たちまちチェスの魅力に取りつかれた彼は毎日のように公園に通い大人を相手に対戦、非凡な才能を発揮する。その姿を見た父親フレッドが、息子を本格的なチェスプレイヤーに育てるべく指導を頼んだのが、かつてチェスの世界的プレイヤーだったブルース・パンドルフィーニだ(劇中でベン・キングズレーが演じていた役)。
”第2のボビー・フィッシャー”を目標に1対1の特訓が進められると、ジョシュの才能は開花し、少年少女チェストーナメントを次々に制覇していく。そして、映画の最終盤で描かれる全米少年少女トーナメントでの優勝。ジョシュはまだ7歳だった。ちなみに劇中では、この決勝戦のシーンでジョシュが対戦相手の少年を気遣い引き分けを提案し相手に断られているが、実際には引き分けが成立、再試合の結果、優勝を手にしている。
その後、ジョシュは全米チェストーナメントの21歳以下の部門で8回優勝。16歳で「インターナショナル・マスター」(国際チェス連盟が規定するレイティング2400以上の有資格者に与えられる称号。クラスは8段で、日本では2人しかいない)となる。ちょうど映画が公開された1993年頃のことだ。
映画は本編が終ると、こんな字幕が流れる。
「ジョシュは今もチェスを続け、18歳未満での全米第1位」
順調に進めば、フィッシャー以来のアメリカ人世界チャンピオンになることも夢ではなかった。が、本作公開をきっかけにジョシュの人生は大きく変わっていく。

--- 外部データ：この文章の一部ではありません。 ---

(* ===== verification/VectorWeights.v ===== *)
(** * AXIS: weights for vector fields
    (src/libs/axis/src/solver/vector_regridder.cpp)

    The components of a vector on a grid are relative to the directions of the grid, which
    differ from cell to cell.  From the weights of a scalar field come two matrices over the
    stacked components of the source, one for each component of the destination, that
    rotate on the way. *)
From Stdlib Require Import ZArith Lia SpecFloat.
From stdpp Require Import base list numbers.
From S2P Require Import Prelude CInt Blend KokkosArrays InterpolationMatrix AxisMesh UnitInterval BilinearRect CoastalMask.
Local Open Scope Z_scope.

(** ** The assembly *)

(** A pair of entries of one of the matrices: [i + n_src] is unsigned, converted back. *)
Definition push_coupled (es : Entries) (j i : Z) (n_src : nat) (wu wv : double) : Entries :=
  push_entry (push_entry es wu j i) wv j (to_index (to_u64 (i + Z.of_nat n_src))).

Section Assembly.
Context `{!ParallelFor, !Libm}.

(** The angle between the grids at a pair of cells, as cosine and sine. *)
Definition rotation_of (src_alpha dst_alpha : list double) (j i : Z) : result (double * double) :=
  let! a_src := read src_alpha i in
  let! a_dst := read dst_alpha j in
  let diff_alpha := dsub a_dst a_src in
  Ok (m_cos diff_alpha, m_sin diff_alpha).

Definition coupled_entries (W : InterpolationMatrix) (src_alpha dst_alpha : list double) : result (Entries * Entries) :=
  for_each (seq 0 (nnz W)) (fun k '(u, v) =>
    let! '(j, i, w) := matrix_entry W k in
    let! '(cos_d, sin_d) := rotation_of src_alpha dst_alpha j i in
    Ok (push_coupled u j i (n_src W) (dmul w cos_d) (dmul w sin_d), push_coupled v j i (n_src W) (dmul (SFopp w) sin_d) (dmul w cos_d))) (no_entries, no_entries).

(** Fractions and areas for both components. *)
Definition stacked (orig : list double) (n_src : nat) : result (list double) :=
  for_each (range_order n_src) (fun i dev =>
    let! x := read orig (Z.of_nat i) in
    let! dev := write dev (Z.of_nat i) x in
    write dev (Z.of_nat (i + n_src)) x) (replicate (2 * n_src) dzero).

(** What follows the generation of the scalar weights [W]. *)
Definition couple (W : InterpolationMatrix) (src_alpha dst_alpha : list double) : result (InterpolationMatrix * InterpolationMatrix) :=
  let! '(u, v) := coupled_entries W src_alpha dst_alpha in
  let! dev_frac_a := stacked (frac_a W) (n_src W) in
  let! dev_area_a := stacked (area_a W) (n_src W) in
  Ok (new_matrix (weights_vec u) (rows_vec u) (cols_vec u) dev_frac_a (frac_b W) dev_area_a (area_b W) (2 * n_src W) (n_dst W),
      new_matrix (weights_vec v) (rows_vec v) (cols_vec v) dev_frac_a (frac_b W) dev_area_a (area_b W) (2 * n_src W) (n_dst W)).

(** * Specification *)

Definition angle (src_alpha dst_alpha : list double) (e : Z * (Z * double)) : double :=
  dsub (default dzero (dst_alpha !! Z.to_nat (fst e))) (default dzero (src_alpha !! Z.to_nat (fst (snd e)))).

(** The two entries an entry of the scalar matrix becomes: of the first component and, stacked
    after all of those, of the second. *)
Definition pair_entries (n_src : nat) (e : Z * (Z * double)) (wu wv : double) : list (Z * (Z * double)) :=
  [(fst e, (fst (snd e), wu)); (fst e, (fst (snd e) + Z.of_nat n_src, wv))].

Definition u_entries (n_src : nat) (src_alpha dst_alpha : list double) (e : Z * (Z * double)) : list (Z * (Z * double)) :=
  let a := angle src_alpha dst_alpha e in pair_entries n_src e (dmul (snd (snd e)) (m_cos a)) (dmul (snd (snd e)) (m_sin a)).

Definition v_entries (n_src : nat) (src_alpha dst_alpha : list double) (e : Z * (Z * double)) : list (Z * (Z * double)) :=
  let a := angle src_alpha dst_alpha e in pair_entries n_src e (dmul (SFopp (snd (snd e))) (m_sin a)) (dmul (snd (snd e)) (m_cos a)).

(** * Lemmas *)

Lemma push_coupled_of l j i n wu wv : 0 <= i < Z.of_nat n -> 2 * Z.of_nat n < 2 ^ 63 ->
  push_coupled (entries_of l) j i n wu wv = entries_of (l ++ [(j, (i, wu)); (j, (i + Z.of_nat n, wv))]).
Proof.
  intros Hi Hn. unfold push_coupled. rewrite !push_entries_of. rewrite to_u64_id by lia. rewrite to_index_id by lia. by rewrite <- app_assoc.
Qed.

Lemma rotation_ok src_alpha dst_alpha e : 0 <= fst e < Z.of_nat (length dst_alpha) -> 0 <= fst (snd e) < Z.of_nat (length src_alpha) ->
  rotation_of src_alpha dst_alpha (fst e) (fst (snd e)) = Ok (m_cos (angle src_alpha dst_alpha e), m_sin (angle src_alpha dst_alpha e)).
Proof.
  intros Hj Hi. unfold rotation_of, angle. destruct (read_in_bounds src_alpha _ Hi) as (a & -> & ->). cbn [bind].
  destruct (read_in_bounds dst_alpha _ Hj) as (b & -> & ->). done.
Qed.

Lemma coupled_ok W src_alpha dst_alpha : well_formed W -> length src_alpha = n_src W -> length dst_alpha = n_dst W -> 2 * Z.of_nat (n_src W) < 2 ^ 63 ->
  coupled_entries W src_alpha dst_alpha = Ok (entries_of (coo W ≫= u_entries (n_src W) src_alpha dst_alpha), entries_of (coo W ≫= v_entries (n_src W) src_alpha dst_alpha)).
Proof.
  intros Hw Hs Hd Hn. pose proof (length_coo W Hw) as Hl. unfold coupled_entries.
  destruct (for_each_inv (fun k uv => uv = (entries_of (take k (coo W) ≫= u_entries (n_src W) src_alpha dst_alpha), entries_of (take k (coo W) ≫= v_entries (n_src W) src_alpha dst_alpha)))
    (nnz W) (fun k '(u, v) => let! '(j, i, w) := matrix_entry W k in let! '(cos_d, sin_d) := rotation_of src_alpha dst_alpha j i in
      Ok (push_coupled u j i (n_src W) (dmul w cos_d) (dmul w sin_d), push_coupled v j i (n_src W) (dmul (SFopp w) sin_d) (dmul w cos_d)))
    (no_entries, no_entries)) as (uv & E & ->); [|done|rewrite E, take_ge by lia; done].
  intros k uv Hk ->. destruct (lookup_lt_is_Some_2 (coo W) k) as [e He]; [lia|]. rewrite (matrix_entry_ok W k e Hw He). cbn [bind].
  destruct (coo_range W e Hw (list_elem_of_lookup_2 _ _ _ He)) as [Hj Hi]. rewrite rotation_ok by lia. cbn [bind].
  rewrite !push_coupled_of by done. eexists. split; [done|]. change (1 + k)%nat with (S k). rewrite (take_S_r _ _ _ He), !bind_app. cbn [mbind list_bind].
  by rewrite !app_nil_r.
Qed.

Lemma stacked_ok orig n : length orig = n -> stacked orig n = Ok (orig ++ orig).
Proof.
  intros Hl. unfold stacked.
  destruct (for_each_establish (fun d => length d = (2 * n)%nat) (fun i d => (i < n)%nat -> d !! i = orig !! i /\ d !! (i + n)%nat = orig !! i) (range_order n)
    (fun i dev => let! x := read orig (Z.of_nat i) in let! dev := write dev (Z.of_nat i) x in write dev (Z.of_nat (i + n)) x) (replicate (2 * n) dzero))
    as (d & E & L & Q & _); [|by rewrite length_replicate|].
  - intros i d Hi L. rewrite range_order_perm in Hi. apply elem_of_seq in Hi. destruct (lookup_lt_is_Some_2 orig i) as [x Ex]; [lia|]. rewrite (read_nat _ _ _ Ex). cbn [bind].
    rewrite write_in_bounds by lia. cbn [bind]. rewrite write_in_bounds by (rewrite length_insert; lia). rewrite !Nat2Z.id.
    exists (<[(i + n)%nat := x]> (<[i := x]> d)). split; [done|]. split; [by rewrite !length_insert|]. split.
    + intros _. rewrite list_lookup_insert_ne by lia. rewrite !list_lookup_insert_eq by (rewrite ?length_insert; lia). by rewrite Ex.
    + intros k Hk Hlt. destruct (Hk Hlt) as [K1 K2]. destruct (decide (k = i)) as [->|Hne].
      * rewrite list_lookup_insert_ne by lia. rewrite !list_lookup_insert_eq by (rewrite ?length_insert; lia). by rewrite Ex.
      * rewrite !list_lookup_insert_ne by lia. done.
  - rewrite E. f_equal. apply list_eq. intros k.
    assert (Hq : forall i, (i < n)%nat -> d !! i = orig !! i /\ d !! (i + n)%nat = orig !! i) by (intros i Hi; apply Q; [rewrite range_order_perm; apply elem_of_seq; lia|done]).
    destruct (decide (k < n)%nat) as [Hk|Hk]; [rewrite lookup_app_l by lia; by apply Hq|]. rewrite lookup_app_r, Hl by lia.
    destruct (decide (k < 2 * n)%nat) as [H2|H2]; [|by rewrite !lookup_ge_None_2 by lia]. destruct (Hq (k - n)%nat ltac:(lia)) as [_ <-]. f_equal. lia.
Qed.
End Assembly.

(** * Properties *)

Section Properties.
Context `{!ParallelFor, !Libm}.

Lemma coupled_range W src_alpha dst_alpha (es : Z * (Z * double) -> list (Z * (Z * double))) :
  (es = u_entries (n_src W) src_alpha dst_alpha \/ es = v_entries (n_src W) src_alpha dst_alpha) -> well_formed W ->
  forall e, e ∈ coo W ≫= es -> 0 <= fst e < Z.of_nat (n_dst W) /\ 0 <= fst (snd e) < Z.of_nat (2 * n_src W).
Proof.
  intros Hes Hw e (e0 & He & He0)%list_elem_of_bind. destruct (coo_range W e0 Hw He0) as [Hj Hi].
  destruct Hes as [-> | ->]; unfold u_entries, v_entries, pair_entries in He; apply elem_of_cons in He as [->|[->|He%not_elem_of_nil]%elem_of_cons]; cbn; done || lia.
Qed.

(** C39. The coupling of vector_regridder.cpp, for a well-formed scalar matrix, an angle for every cell and
    fractions and areas for every source cell.  Each weight [w] for source [i] and destination [j] becomes
    [w cos d] for the first and [w sin d] for the second component of [i] in the row [j] of the first
    matrix, [- w sin d] and [w cos d] in that of the second, [d] the angle of [j] less that of
    [i]; the second component of cell [i] has the column [i + n_src].  Both matrices are well formed over twice
    the source cells, with the fractions and areas of the source repeated. *)
Theorem couple_correct W src_alpha dst_alpha : well_formed W -> length src_alpha = n_src W -> length dst_alpha = n_dst W ->
  length (frac_a W) = n_src W -> length (area_a W) = n_src W -> 2 * Z.of_nat (n_src W) < 2 ^ 63 ->
  exists W_u W_v, couple W src_alpha dst_alpha = Ok (W_u, W_v) /\ well_formed W_u /\ well_formed W_v /\
    coo W_u = coo W ≫= u_entries (n_src W) src_alpha dst_alpha /\ coo W_v = coo W ≫= v_entries (n_src W) src_alpha dst_alpha /\
    (n_src W_u, n_dst W_u, frac_a W_u, area_a W_u, frac_b W_u, area_b W_u)
      = ((2 * n_src W)%nat, n_dst W, frac_a W ++ frac_a W, area_a W ++ area_a W, frac_b W, area_b W) /\
    (n_src W_v, n_dst W_v, frac_a W_v, area_a W_v, frac_b W_v, area_b W_v) = (n_src W_u, n_dst W_u, frac_a W_u, area_a W_u, frac_b W_u, area_b W_u).
Proof.
  intros Hw Hs Hd Hf Ha Hn. unfold couple. rewrite coupled_ok by done. cbn [bind]. rewrite !stacked_ok by done. cbn [bind].
  set (base := new_matrix [] [] [] (frac_a W ++ frac_a W) (frac_b W) (area_a W ++ area_a W) (area_b W) (2 * n_src W) (n_dst W)).
  exists (matrix_of base (coo W ≫= u_entries (n_src W) src_alpha dst_alpha)), (matrix_of base (coo W ≫= v_entries (n_src W) src_alpha dst_alpha)).
  split; [done|]. split; [apply matrix_of_well_formed, (coupled_range W src_alpha dst_alpha); [by left|done]|].
  split; [apply matrix_of_well_formed, (coupled_range W src_alpha dst_alpha); [by right|done]|]. rewrite !coo_matrix_of. done.
Qed.

(** Between grids of the same direction nothing turns: with a cosine of one and a sine of zero at zero, the angle is zero
    and the weights are [w] and zeros. *)
Lemma same_direction src_alpha dst_alpha e a : m_cos dzero = one -> m_sin dzero = dzero -> (exists s m ex, a = S754_finite s m ex) ->
  src_alpha !! Z.to_nat (fst (snd e)) = Some a -> dst_alpha !! Z.to_nat (fst e) = Some a ->
  u_entries (length src_alpha) src_alpha dst_alpha e = pair_entries (length src_alpha) e (dmul (snd (snd e)) one) (dmul (snd (snd e)) dzero).
Proof.
  intros Hc Hsin (s & m & ex & ->) Es Ed. unfold u_entries, angle. rewrite Es, Ed. cbn [default from_option id].
  assert (E : dsub (S754_finite s m ex) (S754_finite s m ex) = dzero) by (unfold dsub, SFsub; by rewrite Z.sub_diag). by rewrite E, Hc, Hsin.
Qed.
End Properties.

(** * Examples *)

#[local] Instance right_angles : Libm := {| m_cos x := if SFeqb x dzero then one else dzero; m_sin x := if SFeqb x dzero then dzero else one; m_asin x := x; m_atan2 y x := ddiv y x |}.
#[local] Instance upward_range : ParallelFor.
Proof. refine {| range_order n := seq 0 n |}. done. Defined.

Definition both_areas : InterpolationMatrix := new_matrix [half; half; one] [0; 0; 1] [0; 1; 1] [one; one] [one; one] [one; one] [one; one] 2 2.

Lemma couple_correct_witness : exists W_u W_v, couple both_areas [dzero; dzero] [dzero; one] = Ok (W_u, W_v) /\ well_formed W_u /\ well_formed W_v.
Proof.
  assert (Hw : well_formed both_areas) by (split; [done|]; split; [done|]; split; repeat constructor; cbn; lia).
  destruct (couple_correct both_areas [dzero; dzero] [dzero; one] Hw eq_refl eq_refl eq_refl eq_refl ltac:(done)) as (u & v & E & Hu & Hv & _).
  exists u, v. split; [exact E|]. split; [exact Hu|exact Hv].
Defined.

(** A destination cell at a right angle has the second component of the source as its first. *)
Example quarter_turn :
  (let! '(u, v) := couple both_areas [dzero; dzero] [dzero; one] in Ok (row_entries 1 (coo u), row_entries 1 (coo v)))
  = Ok ([(1, dzero); (3, one)], [(1, SFopp one); (3, dzero)]).
Proof. vm_compute. reflexivity. Qed.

映画がヒットしたことで、彼の名前は全米に知れ渡り、一躍セレブの仲間入りを果たす。チェスの大会に出れば黒山の人だかりで、女の子が電話番号を渡してくる。もっともジョシュはそれで有頂天になるような人間ではなかったが、本人曰く「競技者としての重力の中心を失った」らしく、彼はその頃出会った孔子の教えに導かれ、太極拳に没頭し始める。
何とも理解し難い選択だが、若くして天才の名を欲しいままにしたジョシュには思想哲学に傾倒する素養ができあがっていたようで、彼に言わせれば「チェスと太極拳はどちらも厳しい訓練が必要で、その経緯は自分探しをしているところが似てい」らしい。
その言葉どおり、ジョシュは本格的に太極拳を始めて数年で「推手(すいしゅ)」(投げ技中心の格闘技)で全米チャンピオン、そして世界王者まで上りつめる。まさに天は二物を与えたのだ。